> _Problem details_
Beneath this instruction is a listing; print exactly the lines in it starting at the line that contains "rewrite Hsplit in" and going through the line that contains "destruct (io_Copy _".

=== Records to process ===

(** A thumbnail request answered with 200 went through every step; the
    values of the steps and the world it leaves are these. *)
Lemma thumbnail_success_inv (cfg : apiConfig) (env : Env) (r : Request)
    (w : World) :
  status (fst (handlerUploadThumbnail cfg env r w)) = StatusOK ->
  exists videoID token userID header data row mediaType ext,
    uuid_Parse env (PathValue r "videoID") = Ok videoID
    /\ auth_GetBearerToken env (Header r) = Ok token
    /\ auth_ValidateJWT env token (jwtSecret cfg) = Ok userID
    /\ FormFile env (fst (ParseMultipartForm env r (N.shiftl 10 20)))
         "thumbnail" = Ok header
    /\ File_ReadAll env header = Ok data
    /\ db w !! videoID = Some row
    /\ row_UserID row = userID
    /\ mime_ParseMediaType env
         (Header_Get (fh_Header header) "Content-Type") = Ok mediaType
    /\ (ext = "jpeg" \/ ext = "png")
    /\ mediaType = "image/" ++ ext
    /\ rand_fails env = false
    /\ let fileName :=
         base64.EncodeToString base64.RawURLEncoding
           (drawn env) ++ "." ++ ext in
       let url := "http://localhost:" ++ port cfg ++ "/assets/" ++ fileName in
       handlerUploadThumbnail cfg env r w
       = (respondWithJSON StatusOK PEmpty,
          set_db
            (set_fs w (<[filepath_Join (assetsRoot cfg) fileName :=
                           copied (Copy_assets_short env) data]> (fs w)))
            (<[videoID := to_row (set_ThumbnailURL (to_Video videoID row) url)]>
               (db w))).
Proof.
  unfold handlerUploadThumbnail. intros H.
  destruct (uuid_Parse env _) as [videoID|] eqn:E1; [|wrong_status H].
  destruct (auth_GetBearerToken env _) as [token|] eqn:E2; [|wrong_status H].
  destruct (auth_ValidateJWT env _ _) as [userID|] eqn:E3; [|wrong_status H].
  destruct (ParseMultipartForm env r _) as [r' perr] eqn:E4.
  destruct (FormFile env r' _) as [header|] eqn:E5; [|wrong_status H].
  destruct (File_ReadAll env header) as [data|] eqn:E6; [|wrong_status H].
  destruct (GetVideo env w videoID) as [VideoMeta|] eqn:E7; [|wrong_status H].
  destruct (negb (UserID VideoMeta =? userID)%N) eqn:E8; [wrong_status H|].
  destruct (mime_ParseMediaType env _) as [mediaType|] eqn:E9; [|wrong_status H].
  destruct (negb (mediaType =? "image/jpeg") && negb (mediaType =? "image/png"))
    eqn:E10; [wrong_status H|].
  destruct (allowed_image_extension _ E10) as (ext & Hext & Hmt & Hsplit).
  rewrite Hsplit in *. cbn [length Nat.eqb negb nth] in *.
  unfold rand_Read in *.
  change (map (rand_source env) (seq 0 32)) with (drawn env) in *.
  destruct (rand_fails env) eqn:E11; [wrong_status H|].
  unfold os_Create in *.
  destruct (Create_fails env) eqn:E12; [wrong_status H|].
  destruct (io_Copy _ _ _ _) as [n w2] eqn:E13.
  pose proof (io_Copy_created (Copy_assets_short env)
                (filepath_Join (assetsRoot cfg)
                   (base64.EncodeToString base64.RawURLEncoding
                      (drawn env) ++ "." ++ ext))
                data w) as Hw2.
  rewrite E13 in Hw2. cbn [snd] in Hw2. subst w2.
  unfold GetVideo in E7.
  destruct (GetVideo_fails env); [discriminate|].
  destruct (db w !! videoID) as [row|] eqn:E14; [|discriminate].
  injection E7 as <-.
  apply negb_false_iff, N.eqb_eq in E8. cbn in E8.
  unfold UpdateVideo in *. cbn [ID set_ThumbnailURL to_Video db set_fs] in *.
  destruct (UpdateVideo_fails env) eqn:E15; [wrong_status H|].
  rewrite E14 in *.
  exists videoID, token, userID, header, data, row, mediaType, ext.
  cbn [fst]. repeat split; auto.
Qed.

===

> _Output of the task_
  rewrite Hsplit in *. cbn [length Nat.eqb negb nth] in *.
  unfold rand_Read in *.
  change (map (rand_source env) (seq 0 32)) with (drawn env) in *.
  destruct (rand_fails env) eqn:E11; [wrong_status H|].
  unfold os_Create in *.
  destruct (Create_fails env) eqn:E12; [wrong_status H|].
  destruct (io_Copy _ _ _ _) as [n w2] eqn:E13.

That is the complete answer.